TRY IT: Transcribe exactly, and only, the lines that run from the one containing "is_valid_base (pr_username p) = true /\ length" through the end of the records.

DATA IN THIS EXERCISE:
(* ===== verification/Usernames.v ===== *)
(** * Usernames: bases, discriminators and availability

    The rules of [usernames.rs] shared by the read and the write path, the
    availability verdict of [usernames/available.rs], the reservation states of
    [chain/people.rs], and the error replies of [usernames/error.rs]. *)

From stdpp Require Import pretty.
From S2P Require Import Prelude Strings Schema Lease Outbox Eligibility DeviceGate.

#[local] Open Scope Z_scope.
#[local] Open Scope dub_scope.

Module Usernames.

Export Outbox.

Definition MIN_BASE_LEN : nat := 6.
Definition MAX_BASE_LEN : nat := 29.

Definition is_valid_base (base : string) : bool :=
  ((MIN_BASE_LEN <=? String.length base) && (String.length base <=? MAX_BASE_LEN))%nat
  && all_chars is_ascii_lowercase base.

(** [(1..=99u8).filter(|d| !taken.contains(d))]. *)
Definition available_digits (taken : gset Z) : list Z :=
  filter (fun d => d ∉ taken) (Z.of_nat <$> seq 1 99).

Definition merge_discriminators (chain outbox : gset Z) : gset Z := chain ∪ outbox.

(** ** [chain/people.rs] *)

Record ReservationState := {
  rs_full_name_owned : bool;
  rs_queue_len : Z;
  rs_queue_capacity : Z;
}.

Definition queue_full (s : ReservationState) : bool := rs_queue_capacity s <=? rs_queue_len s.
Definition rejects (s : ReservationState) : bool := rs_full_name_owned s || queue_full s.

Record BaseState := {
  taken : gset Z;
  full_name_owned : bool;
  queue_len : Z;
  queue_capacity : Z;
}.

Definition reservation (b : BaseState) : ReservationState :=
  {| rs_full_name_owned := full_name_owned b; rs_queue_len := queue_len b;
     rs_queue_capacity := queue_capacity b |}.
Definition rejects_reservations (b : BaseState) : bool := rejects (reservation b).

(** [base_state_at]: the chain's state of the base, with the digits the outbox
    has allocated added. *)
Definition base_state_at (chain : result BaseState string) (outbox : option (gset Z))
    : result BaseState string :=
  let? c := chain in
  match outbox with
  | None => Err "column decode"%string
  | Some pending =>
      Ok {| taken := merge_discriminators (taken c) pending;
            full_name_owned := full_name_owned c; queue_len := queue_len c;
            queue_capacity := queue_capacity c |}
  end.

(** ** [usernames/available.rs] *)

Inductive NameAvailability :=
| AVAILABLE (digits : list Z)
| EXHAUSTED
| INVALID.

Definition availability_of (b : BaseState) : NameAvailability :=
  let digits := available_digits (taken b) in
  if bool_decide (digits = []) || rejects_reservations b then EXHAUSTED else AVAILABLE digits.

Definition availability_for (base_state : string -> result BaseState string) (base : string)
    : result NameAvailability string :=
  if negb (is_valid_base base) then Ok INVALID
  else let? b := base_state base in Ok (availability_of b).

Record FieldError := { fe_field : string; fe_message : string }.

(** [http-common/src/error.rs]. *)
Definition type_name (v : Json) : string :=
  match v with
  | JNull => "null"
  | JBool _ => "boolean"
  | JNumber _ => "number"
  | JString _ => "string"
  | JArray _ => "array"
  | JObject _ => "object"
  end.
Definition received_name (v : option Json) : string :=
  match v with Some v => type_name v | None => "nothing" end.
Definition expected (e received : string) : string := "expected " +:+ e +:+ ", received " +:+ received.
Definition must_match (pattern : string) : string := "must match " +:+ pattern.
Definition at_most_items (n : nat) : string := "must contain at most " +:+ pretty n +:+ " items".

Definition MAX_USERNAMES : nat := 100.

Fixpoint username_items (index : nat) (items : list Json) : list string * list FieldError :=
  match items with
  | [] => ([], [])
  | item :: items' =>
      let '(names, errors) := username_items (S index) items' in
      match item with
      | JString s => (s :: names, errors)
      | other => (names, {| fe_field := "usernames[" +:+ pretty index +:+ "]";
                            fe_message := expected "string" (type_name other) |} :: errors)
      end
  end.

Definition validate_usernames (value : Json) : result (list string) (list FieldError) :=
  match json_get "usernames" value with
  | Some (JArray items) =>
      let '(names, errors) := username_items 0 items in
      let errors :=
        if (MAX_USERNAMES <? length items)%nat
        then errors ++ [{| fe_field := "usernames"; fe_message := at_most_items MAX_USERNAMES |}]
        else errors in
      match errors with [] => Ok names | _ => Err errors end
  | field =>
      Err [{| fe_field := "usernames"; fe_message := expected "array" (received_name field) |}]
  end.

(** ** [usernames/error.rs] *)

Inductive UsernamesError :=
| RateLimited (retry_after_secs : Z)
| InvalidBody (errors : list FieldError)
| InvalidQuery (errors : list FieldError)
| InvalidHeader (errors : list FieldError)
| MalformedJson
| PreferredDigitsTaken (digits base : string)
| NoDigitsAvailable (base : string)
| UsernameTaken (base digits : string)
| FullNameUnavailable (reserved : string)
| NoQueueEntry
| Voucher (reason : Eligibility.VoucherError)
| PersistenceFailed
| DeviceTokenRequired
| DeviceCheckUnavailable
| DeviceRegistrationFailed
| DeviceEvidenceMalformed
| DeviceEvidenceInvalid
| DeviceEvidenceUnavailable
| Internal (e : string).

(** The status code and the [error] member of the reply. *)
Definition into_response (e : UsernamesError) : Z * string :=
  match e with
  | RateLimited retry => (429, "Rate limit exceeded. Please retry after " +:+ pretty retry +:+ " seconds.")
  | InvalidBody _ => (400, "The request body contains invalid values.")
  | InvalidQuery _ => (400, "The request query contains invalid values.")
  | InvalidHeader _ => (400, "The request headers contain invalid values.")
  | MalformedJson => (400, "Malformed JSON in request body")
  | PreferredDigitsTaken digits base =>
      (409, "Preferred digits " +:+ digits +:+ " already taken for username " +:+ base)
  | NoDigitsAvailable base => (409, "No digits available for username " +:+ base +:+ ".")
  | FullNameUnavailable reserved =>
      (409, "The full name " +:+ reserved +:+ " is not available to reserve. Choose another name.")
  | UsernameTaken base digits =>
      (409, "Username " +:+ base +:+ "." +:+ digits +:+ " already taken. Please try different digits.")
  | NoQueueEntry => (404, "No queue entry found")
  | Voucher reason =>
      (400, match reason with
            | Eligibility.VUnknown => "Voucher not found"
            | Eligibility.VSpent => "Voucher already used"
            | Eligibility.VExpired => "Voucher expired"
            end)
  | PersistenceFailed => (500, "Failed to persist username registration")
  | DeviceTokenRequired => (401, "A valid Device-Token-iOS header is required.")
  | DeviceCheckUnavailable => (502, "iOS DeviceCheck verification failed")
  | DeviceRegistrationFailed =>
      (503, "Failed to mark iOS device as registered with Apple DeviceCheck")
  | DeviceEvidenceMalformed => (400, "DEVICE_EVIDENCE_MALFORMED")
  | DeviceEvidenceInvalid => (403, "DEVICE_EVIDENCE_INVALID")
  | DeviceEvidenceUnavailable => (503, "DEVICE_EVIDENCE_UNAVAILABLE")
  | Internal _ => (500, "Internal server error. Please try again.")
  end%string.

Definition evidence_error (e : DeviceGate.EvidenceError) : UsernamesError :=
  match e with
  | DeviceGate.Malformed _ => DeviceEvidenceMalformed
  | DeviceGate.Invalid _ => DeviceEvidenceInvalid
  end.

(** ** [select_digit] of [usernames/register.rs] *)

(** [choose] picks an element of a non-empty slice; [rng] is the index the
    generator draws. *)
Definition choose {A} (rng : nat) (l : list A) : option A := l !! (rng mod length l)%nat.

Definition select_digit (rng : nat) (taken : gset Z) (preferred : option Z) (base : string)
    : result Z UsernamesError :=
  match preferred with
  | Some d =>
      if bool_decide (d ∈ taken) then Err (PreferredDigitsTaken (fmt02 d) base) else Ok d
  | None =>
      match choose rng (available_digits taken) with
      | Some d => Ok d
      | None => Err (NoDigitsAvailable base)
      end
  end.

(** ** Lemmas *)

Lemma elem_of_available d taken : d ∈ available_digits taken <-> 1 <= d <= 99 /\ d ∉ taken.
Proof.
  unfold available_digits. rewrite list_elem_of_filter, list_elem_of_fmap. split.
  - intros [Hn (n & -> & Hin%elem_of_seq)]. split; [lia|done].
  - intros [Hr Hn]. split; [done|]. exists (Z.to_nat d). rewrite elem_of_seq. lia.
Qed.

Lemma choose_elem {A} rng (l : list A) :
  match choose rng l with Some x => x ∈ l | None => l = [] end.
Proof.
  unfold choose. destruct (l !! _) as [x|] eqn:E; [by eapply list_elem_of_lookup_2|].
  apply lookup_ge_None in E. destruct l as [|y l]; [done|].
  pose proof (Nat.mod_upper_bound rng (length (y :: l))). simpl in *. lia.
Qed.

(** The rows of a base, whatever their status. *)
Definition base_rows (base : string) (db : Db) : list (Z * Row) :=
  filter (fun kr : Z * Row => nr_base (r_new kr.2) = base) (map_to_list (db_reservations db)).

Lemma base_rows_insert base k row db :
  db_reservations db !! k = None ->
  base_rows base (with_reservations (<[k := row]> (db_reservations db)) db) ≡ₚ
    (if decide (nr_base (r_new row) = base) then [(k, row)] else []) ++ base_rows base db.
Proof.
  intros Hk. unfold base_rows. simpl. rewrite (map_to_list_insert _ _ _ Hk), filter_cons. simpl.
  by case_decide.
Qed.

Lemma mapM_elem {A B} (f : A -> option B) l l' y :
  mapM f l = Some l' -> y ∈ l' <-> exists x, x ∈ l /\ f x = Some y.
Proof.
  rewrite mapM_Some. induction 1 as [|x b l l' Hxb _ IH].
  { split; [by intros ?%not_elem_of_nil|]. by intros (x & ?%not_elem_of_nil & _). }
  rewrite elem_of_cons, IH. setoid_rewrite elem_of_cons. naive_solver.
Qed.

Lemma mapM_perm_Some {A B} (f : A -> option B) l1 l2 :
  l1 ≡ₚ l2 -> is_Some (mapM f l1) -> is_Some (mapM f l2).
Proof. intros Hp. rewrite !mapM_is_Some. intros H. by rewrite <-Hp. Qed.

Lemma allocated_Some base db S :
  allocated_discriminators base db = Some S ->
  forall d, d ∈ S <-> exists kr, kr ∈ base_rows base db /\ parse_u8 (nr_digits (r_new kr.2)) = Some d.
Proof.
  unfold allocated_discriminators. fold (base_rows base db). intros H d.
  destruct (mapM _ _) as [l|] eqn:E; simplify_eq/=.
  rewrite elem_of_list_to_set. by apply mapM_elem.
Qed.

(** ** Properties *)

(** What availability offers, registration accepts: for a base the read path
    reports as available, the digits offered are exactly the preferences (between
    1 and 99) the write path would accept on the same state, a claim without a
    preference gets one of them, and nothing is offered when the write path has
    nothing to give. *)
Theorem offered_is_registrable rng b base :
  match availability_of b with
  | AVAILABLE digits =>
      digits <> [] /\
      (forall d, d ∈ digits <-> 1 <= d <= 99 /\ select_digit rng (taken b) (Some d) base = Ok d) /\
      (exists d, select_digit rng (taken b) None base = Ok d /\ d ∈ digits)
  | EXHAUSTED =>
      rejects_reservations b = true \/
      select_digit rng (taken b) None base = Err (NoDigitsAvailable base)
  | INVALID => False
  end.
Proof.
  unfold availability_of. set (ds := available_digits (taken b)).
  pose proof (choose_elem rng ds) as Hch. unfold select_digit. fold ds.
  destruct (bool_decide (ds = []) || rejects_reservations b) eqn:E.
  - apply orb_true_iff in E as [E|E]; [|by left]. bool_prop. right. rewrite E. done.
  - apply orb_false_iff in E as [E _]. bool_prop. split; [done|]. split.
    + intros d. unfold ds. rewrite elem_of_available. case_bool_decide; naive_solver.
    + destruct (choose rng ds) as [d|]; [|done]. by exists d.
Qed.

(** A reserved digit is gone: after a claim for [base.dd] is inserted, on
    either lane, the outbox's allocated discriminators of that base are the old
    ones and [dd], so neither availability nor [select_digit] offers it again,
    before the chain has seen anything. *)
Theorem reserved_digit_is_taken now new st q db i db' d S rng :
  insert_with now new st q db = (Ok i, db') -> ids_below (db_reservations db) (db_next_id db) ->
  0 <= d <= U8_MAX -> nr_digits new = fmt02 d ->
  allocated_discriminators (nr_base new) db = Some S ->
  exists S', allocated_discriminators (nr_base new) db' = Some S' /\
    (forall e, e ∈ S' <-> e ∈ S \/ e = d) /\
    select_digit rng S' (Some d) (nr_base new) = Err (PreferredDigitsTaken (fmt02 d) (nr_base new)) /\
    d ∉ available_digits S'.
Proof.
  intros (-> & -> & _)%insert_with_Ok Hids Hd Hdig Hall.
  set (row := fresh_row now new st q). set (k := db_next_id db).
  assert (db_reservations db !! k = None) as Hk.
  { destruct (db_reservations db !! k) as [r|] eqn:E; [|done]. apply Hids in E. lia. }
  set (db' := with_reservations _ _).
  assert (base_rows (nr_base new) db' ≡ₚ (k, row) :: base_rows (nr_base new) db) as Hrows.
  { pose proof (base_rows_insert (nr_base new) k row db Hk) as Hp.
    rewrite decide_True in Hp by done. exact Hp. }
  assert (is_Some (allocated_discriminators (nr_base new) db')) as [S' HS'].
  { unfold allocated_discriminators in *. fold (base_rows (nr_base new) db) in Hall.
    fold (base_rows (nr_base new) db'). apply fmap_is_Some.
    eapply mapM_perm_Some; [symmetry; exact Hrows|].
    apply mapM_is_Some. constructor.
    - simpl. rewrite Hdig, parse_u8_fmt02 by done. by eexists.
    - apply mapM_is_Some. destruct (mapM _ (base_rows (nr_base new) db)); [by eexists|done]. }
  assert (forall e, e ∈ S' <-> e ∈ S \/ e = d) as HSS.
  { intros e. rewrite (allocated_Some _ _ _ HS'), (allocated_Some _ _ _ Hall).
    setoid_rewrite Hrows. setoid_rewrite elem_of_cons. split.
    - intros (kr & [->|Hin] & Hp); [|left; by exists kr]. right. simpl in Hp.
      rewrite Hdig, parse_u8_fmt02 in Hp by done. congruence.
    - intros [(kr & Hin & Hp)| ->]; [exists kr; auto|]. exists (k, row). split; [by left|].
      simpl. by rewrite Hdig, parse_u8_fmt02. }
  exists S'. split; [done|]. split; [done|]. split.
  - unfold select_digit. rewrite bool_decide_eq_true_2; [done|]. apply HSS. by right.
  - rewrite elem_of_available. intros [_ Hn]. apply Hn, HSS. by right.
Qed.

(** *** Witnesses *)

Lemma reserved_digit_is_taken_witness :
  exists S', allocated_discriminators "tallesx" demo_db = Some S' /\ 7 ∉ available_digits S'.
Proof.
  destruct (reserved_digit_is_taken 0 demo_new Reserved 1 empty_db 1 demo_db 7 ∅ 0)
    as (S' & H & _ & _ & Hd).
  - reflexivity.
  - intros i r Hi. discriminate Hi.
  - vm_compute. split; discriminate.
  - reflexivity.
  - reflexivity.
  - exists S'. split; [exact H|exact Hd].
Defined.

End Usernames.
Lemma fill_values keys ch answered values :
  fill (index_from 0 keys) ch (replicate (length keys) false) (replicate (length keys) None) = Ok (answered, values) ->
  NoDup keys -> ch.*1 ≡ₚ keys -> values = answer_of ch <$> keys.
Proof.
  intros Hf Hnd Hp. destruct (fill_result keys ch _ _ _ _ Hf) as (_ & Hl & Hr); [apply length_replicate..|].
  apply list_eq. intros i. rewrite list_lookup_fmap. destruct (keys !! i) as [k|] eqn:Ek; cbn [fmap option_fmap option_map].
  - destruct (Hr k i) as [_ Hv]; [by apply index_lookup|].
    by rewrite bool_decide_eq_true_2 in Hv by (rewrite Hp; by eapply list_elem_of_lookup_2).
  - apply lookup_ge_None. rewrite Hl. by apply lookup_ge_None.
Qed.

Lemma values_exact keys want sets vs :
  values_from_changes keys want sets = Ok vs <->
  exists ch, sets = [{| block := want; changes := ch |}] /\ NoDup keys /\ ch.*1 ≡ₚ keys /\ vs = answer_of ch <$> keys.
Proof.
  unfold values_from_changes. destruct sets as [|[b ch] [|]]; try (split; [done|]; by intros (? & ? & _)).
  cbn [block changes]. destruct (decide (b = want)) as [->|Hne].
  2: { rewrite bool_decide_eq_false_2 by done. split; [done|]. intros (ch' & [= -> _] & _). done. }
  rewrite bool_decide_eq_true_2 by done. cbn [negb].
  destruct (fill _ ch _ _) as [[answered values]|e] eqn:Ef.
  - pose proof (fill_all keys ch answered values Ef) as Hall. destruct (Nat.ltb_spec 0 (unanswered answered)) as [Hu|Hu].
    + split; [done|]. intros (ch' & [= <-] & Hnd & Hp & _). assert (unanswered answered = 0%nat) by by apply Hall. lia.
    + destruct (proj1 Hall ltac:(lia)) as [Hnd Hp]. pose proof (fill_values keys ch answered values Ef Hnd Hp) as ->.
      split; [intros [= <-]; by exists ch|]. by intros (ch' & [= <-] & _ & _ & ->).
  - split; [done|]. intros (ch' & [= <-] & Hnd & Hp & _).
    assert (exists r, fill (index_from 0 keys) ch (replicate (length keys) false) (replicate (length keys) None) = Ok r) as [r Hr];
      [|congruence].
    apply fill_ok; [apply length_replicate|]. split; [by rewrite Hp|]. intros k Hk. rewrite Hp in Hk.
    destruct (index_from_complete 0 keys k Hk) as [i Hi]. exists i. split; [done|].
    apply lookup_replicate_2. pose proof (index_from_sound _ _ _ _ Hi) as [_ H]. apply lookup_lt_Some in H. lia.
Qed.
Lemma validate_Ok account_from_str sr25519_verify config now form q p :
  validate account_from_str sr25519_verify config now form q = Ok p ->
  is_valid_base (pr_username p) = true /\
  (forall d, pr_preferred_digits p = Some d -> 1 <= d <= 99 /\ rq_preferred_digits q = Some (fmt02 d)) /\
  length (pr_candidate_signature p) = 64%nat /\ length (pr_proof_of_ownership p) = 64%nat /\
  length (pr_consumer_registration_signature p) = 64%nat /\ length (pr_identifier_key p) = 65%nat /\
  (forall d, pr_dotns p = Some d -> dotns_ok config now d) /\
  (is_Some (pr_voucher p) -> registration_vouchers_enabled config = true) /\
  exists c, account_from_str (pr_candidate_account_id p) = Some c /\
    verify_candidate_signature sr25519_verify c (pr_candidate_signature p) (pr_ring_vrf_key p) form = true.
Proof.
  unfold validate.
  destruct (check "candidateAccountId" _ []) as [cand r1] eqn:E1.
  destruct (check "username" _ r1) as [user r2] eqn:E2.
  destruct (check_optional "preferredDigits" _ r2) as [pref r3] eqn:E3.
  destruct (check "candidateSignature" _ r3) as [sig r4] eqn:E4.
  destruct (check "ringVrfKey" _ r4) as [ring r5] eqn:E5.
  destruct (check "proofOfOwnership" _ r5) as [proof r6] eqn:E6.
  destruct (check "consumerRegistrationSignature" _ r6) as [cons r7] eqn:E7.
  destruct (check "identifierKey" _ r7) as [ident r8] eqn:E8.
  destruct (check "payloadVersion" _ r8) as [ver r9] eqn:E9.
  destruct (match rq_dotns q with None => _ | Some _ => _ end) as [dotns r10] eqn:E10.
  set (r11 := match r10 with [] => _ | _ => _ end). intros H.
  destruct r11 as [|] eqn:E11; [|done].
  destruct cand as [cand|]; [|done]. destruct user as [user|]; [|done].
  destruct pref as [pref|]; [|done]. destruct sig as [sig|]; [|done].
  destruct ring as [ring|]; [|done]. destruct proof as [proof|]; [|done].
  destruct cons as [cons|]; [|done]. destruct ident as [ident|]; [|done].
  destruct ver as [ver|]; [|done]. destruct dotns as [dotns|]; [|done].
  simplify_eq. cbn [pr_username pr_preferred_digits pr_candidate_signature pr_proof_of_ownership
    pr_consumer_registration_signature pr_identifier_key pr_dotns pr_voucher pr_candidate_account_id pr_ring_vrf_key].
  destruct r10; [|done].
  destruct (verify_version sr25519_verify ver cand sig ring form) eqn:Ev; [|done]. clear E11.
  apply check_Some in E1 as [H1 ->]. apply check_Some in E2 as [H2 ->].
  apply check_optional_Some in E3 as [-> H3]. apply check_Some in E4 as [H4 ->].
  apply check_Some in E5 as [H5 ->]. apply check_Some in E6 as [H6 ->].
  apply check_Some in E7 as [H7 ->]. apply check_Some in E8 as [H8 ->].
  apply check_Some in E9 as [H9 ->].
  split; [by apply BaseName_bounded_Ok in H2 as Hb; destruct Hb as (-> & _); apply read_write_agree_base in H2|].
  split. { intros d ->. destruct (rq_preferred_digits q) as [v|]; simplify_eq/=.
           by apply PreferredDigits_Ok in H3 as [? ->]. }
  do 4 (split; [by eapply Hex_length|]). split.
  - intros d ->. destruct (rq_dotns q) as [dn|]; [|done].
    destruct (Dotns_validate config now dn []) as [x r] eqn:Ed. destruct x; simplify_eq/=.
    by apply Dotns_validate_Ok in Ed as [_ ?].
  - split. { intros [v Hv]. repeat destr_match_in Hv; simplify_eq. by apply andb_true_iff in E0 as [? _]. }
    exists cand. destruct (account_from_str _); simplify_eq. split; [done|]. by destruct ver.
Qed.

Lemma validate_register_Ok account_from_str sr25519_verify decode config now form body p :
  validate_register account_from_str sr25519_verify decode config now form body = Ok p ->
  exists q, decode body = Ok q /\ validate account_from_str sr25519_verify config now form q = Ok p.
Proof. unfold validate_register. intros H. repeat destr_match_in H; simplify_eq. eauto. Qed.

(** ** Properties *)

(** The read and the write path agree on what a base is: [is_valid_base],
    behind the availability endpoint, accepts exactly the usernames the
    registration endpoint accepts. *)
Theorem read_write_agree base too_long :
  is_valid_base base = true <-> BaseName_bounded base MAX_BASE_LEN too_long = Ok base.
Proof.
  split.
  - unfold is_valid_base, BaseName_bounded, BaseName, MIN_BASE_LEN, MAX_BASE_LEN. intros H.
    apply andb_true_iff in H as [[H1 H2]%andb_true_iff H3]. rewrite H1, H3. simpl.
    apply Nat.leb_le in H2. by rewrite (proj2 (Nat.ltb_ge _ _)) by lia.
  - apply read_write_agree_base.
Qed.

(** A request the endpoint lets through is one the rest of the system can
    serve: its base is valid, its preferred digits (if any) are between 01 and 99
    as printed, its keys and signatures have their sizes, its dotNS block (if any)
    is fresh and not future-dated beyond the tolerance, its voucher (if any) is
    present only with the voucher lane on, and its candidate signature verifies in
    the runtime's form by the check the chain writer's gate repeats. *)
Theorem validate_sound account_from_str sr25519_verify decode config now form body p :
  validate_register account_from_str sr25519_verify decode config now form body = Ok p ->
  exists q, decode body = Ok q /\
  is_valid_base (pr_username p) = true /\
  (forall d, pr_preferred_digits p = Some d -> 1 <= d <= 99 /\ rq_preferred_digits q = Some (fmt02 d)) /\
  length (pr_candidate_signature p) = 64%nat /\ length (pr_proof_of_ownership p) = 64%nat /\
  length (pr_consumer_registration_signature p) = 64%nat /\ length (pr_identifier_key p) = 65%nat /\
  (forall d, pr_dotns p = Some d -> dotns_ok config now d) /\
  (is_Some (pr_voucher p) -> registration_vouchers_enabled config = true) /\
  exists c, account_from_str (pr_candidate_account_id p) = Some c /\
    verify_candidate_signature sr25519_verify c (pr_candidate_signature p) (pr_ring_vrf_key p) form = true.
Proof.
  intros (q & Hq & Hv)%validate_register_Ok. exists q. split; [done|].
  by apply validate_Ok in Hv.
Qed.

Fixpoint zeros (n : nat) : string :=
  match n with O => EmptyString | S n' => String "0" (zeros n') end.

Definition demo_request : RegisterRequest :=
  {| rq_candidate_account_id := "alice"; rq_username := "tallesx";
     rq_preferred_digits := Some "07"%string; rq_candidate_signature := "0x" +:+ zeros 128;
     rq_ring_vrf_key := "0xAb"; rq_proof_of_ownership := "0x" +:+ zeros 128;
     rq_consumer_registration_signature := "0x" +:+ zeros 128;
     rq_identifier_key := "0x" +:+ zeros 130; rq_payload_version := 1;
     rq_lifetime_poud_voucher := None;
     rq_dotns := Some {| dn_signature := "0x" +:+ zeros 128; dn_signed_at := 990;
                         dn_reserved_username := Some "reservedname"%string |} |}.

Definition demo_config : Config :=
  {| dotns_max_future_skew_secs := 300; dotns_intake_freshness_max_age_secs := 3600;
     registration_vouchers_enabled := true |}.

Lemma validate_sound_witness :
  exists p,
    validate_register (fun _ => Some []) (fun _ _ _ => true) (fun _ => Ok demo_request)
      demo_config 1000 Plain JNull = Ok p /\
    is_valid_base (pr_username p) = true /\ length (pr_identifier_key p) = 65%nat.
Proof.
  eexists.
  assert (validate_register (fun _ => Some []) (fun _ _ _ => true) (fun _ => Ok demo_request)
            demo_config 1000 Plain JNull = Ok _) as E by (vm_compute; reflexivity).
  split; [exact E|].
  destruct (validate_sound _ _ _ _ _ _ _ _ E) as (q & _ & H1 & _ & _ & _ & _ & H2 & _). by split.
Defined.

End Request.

EXERCISE SOLUTION:
    is_valid_base (pr_username p) = true /\ length (pr_identifier_key p) = 65%nat.
Proof.
  eexists.
  assert (validate_register (fun _ => Some []) (fun _ _ _ => true) (fun _ => Ok demo_request)
            demo_config 1000 Plain JNull = Ok _) as E by (vm_compute; reflexivity).
  split; [exact E|].
  destruct (validate_sound _ _ _ _ _ _ _ _ E) as (q & _ & H1 & _ & _ & _ & _ & H2 & _). by split.
Defined.

End Request.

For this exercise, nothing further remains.